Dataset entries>
-- Opening Marker --
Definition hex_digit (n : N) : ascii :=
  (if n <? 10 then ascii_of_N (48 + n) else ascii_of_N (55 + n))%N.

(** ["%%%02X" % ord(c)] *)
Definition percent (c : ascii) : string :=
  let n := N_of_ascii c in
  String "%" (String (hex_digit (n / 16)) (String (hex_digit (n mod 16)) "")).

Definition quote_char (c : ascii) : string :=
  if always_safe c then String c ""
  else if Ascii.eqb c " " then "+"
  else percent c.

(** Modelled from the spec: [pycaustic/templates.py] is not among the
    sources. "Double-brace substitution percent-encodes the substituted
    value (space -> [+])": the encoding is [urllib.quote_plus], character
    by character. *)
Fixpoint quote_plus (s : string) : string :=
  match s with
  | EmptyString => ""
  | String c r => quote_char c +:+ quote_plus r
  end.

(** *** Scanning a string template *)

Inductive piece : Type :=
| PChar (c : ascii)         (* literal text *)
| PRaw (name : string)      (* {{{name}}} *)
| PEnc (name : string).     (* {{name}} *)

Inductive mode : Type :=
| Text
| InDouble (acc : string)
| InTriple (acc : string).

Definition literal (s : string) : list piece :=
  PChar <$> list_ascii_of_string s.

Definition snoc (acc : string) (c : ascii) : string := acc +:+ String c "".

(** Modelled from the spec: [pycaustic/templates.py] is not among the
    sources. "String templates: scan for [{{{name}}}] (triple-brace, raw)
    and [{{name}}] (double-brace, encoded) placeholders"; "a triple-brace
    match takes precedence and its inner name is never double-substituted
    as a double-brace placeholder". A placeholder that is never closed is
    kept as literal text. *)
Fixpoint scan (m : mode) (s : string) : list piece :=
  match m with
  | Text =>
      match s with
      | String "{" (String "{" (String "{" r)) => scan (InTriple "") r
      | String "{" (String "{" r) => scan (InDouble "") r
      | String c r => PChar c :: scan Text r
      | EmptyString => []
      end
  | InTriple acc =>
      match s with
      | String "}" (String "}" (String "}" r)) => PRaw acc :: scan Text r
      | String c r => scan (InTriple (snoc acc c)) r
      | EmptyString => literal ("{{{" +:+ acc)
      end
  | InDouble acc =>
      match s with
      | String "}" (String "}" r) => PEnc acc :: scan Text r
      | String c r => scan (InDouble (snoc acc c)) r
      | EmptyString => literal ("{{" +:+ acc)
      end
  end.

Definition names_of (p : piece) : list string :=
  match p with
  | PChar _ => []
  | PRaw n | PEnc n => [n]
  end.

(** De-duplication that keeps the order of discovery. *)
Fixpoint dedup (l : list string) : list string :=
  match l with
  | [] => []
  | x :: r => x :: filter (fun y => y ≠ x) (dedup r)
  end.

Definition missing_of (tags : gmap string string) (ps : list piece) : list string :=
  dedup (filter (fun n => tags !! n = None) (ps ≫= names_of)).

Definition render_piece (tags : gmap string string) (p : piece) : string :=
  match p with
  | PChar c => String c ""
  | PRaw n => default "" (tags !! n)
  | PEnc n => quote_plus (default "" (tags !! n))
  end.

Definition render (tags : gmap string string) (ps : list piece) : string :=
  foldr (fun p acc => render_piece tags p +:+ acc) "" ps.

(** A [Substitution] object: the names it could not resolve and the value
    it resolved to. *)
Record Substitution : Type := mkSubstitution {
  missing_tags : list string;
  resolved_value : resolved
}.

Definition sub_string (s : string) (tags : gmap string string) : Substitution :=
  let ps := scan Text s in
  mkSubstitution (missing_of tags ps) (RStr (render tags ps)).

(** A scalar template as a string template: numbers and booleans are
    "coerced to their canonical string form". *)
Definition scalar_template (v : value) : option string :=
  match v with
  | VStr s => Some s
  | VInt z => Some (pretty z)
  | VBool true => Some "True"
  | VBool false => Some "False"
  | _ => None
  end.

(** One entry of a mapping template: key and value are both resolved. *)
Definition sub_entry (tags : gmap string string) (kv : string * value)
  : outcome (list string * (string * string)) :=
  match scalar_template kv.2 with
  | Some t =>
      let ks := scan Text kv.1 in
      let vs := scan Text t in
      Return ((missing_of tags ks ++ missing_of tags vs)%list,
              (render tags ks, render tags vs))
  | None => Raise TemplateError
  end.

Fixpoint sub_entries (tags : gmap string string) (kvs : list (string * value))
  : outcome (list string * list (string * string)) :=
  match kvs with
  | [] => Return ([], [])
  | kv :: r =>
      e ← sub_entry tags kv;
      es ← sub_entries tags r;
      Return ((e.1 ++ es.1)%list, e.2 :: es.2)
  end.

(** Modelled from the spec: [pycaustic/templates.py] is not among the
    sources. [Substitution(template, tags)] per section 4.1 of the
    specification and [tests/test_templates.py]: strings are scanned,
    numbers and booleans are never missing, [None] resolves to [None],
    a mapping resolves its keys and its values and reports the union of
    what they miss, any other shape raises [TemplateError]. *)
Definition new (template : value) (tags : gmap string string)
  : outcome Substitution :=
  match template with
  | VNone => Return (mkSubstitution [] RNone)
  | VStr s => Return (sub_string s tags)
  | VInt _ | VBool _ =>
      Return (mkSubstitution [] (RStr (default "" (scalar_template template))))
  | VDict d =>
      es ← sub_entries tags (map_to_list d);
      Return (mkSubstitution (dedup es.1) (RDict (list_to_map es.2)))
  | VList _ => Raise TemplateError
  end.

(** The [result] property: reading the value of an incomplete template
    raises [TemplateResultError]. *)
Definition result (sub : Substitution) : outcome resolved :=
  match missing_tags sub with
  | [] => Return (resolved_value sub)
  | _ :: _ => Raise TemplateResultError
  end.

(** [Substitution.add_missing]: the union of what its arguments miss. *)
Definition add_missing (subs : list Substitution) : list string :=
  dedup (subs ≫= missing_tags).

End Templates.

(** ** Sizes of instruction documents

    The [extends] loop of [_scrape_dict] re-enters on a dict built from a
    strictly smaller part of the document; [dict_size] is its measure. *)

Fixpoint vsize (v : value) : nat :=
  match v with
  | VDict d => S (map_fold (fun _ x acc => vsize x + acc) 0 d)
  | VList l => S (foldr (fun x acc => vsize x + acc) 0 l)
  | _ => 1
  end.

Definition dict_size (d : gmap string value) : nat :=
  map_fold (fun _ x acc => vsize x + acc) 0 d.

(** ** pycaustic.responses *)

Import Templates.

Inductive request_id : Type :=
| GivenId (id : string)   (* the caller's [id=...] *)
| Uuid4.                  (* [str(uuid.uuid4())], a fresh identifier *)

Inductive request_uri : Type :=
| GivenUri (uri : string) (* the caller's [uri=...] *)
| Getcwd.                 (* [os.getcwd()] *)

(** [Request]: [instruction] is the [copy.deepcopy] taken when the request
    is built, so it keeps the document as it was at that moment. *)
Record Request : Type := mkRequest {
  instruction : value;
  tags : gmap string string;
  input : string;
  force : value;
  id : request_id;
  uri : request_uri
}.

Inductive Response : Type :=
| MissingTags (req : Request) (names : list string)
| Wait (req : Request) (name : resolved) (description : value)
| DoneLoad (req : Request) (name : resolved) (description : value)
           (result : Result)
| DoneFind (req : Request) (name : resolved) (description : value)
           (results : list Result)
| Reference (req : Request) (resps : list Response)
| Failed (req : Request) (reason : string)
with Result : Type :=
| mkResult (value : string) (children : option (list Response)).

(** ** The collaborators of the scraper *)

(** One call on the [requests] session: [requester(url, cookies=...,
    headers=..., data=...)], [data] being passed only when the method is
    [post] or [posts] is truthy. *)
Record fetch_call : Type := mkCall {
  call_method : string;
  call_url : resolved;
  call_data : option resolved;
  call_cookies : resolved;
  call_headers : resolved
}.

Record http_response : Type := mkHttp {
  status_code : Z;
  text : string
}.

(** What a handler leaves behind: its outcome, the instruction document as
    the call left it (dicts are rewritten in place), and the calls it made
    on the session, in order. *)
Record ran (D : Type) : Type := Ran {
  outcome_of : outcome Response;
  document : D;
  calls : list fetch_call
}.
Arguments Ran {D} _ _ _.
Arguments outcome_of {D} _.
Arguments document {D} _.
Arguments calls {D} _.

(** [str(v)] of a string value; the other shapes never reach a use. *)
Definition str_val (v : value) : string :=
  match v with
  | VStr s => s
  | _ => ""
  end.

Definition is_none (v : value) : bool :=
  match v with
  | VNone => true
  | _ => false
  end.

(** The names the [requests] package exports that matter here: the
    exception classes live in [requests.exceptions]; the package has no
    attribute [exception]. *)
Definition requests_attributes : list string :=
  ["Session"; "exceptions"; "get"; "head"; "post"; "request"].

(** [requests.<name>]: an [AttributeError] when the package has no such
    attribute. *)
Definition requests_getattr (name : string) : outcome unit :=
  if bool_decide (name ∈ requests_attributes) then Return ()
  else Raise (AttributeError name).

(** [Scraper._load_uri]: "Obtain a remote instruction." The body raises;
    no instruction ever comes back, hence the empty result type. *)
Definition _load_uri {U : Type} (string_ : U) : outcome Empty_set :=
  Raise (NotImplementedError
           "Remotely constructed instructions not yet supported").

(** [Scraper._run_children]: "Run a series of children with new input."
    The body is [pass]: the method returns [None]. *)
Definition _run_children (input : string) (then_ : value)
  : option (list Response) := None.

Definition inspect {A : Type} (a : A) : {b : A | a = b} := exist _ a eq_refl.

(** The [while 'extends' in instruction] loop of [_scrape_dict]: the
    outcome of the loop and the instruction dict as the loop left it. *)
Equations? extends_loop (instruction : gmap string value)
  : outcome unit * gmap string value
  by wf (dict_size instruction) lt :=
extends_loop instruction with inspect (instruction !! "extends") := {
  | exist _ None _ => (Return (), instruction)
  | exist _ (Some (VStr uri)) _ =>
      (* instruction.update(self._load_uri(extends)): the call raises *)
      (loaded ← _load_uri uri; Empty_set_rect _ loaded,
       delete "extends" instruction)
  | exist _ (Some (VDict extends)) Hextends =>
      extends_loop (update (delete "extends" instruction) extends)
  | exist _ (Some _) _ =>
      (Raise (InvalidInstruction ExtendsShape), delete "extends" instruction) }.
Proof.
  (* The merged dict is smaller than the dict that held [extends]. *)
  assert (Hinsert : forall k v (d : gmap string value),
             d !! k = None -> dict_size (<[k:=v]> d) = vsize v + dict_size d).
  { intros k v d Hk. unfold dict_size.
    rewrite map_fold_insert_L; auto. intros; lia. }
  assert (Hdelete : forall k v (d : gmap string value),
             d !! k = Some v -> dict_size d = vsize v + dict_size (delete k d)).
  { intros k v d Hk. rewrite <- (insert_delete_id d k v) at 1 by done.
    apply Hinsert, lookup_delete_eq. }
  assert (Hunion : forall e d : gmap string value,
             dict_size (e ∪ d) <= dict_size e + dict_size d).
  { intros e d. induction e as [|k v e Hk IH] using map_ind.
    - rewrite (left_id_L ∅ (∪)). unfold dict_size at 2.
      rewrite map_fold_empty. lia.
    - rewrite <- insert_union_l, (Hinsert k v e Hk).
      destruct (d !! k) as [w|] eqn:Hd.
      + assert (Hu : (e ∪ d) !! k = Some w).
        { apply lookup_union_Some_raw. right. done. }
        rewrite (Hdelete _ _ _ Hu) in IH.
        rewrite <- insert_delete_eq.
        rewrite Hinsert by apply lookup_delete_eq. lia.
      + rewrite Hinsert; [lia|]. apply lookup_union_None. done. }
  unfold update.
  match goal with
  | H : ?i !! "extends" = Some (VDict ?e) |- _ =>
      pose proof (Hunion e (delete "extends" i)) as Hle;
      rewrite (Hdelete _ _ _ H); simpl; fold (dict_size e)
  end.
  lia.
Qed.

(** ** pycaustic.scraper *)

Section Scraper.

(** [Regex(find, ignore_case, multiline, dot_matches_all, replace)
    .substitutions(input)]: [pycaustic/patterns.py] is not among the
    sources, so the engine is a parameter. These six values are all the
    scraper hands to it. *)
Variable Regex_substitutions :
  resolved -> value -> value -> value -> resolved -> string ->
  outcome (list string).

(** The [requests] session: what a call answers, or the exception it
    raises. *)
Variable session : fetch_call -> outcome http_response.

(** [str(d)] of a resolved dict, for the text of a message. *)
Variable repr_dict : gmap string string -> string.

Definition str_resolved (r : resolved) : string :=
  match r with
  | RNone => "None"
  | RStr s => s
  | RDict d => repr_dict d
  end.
-- Closing Marker --
What this task involves>
What you return must be the lines above that run from the line with "x + acc) 0 d." to the line with "Record Request : Type", inclusive, each copied exactly.

Response below>
  map_fold (fun _ x acc => vsize x + acc) 0 d.

(** ** pycaustic.responses *)

Import Templates.

Inductive request_id : Type :=
| GivenId (id : string)   (* the caller's [id=...] *)
| Uuid4.                  (* [str(uuid.uuid4())], a fresh identifier *)

Inductive request_uri : Type :=
| GivenUri (uri : string) (* the caller's [uri=...] *)
| Getcwd.                 (* [os.getcwd()] *)

(** [Request]: [instruction] is the [copy.deepcopy] taken when the request
    is built, so it keeps the document as it was at that moment. *)
Record Request : Type := mkRequest {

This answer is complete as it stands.